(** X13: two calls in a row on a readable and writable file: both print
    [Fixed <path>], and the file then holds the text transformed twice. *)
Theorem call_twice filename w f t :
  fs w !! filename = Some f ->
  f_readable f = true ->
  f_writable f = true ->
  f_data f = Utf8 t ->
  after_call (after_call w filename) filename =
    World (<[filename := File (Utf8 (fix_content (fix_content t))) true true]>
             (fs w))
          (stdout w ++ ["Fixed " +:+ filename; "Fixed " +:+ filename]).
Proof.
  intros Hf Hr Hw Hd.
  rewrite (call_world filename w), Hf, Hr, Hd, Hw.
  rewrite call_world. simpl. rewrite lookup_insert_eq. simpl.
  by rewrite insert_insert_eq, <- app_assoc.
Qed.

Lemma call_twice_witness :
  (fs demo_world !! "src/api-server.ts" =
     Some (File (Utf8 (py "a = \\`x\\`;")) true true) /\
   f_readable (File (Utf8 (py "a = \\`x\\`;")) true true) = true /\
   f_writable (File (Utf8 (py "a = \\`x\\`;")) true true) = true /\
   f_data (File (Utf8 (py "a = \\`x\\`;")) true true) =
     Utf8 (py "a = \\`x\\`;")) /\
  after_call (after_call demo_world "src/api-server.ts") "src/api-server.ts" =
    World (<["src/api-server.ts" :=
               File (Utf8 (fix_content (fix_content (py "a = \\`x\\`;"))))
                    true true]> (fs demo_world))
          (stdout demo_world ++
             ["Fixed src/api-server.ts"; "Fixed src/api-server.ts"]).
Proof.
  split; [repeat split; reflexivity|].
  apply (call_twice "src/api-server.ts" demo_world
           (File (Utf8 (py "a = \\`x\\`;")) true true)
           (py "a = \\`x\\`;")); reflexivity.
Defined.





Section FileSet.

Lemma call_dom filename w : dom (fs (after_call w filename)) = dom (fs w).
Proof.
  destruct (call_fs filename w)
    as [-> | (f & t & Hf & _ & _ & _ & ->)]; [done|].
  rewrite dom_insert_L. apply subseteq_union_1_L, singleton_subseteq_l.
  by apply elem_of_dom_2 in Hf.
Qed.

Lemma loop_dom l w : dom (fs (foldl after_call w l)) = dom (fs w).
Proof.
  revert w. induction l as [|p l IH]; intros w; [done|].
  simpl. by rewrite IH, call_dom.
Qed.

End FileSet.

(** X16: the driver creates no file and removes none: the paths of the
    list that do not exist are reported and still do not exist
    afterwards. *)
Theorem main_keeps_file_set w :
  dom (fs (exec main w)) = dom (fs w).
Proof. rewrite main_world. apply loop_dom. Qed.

+ + + +

Aim of the task:
Reproduce each line of the data containing the word "true".

Response for this exercise:
  f_readable f = true ->
  f_writable f = true ->
    World (<[filename := File (Utf8 (fix_content (fix_content t))) true true]>
     Some (File (Utf8 (py "a = \\`x\\`;")) true true) /\
   f_readable (File (Utf8 (py "a = \\`x\\`;")) true true) = true /\
   f_writable (File (Utf8 (py "a = \\`x\\`;")) true true) = true /\
   f_data (File (Utf8 (py "a = \\`x\\`;")) true true) =
                    true true]> (fs demo_world))
           (File (Utf8 (py "a = \\`x\\`;")) true true)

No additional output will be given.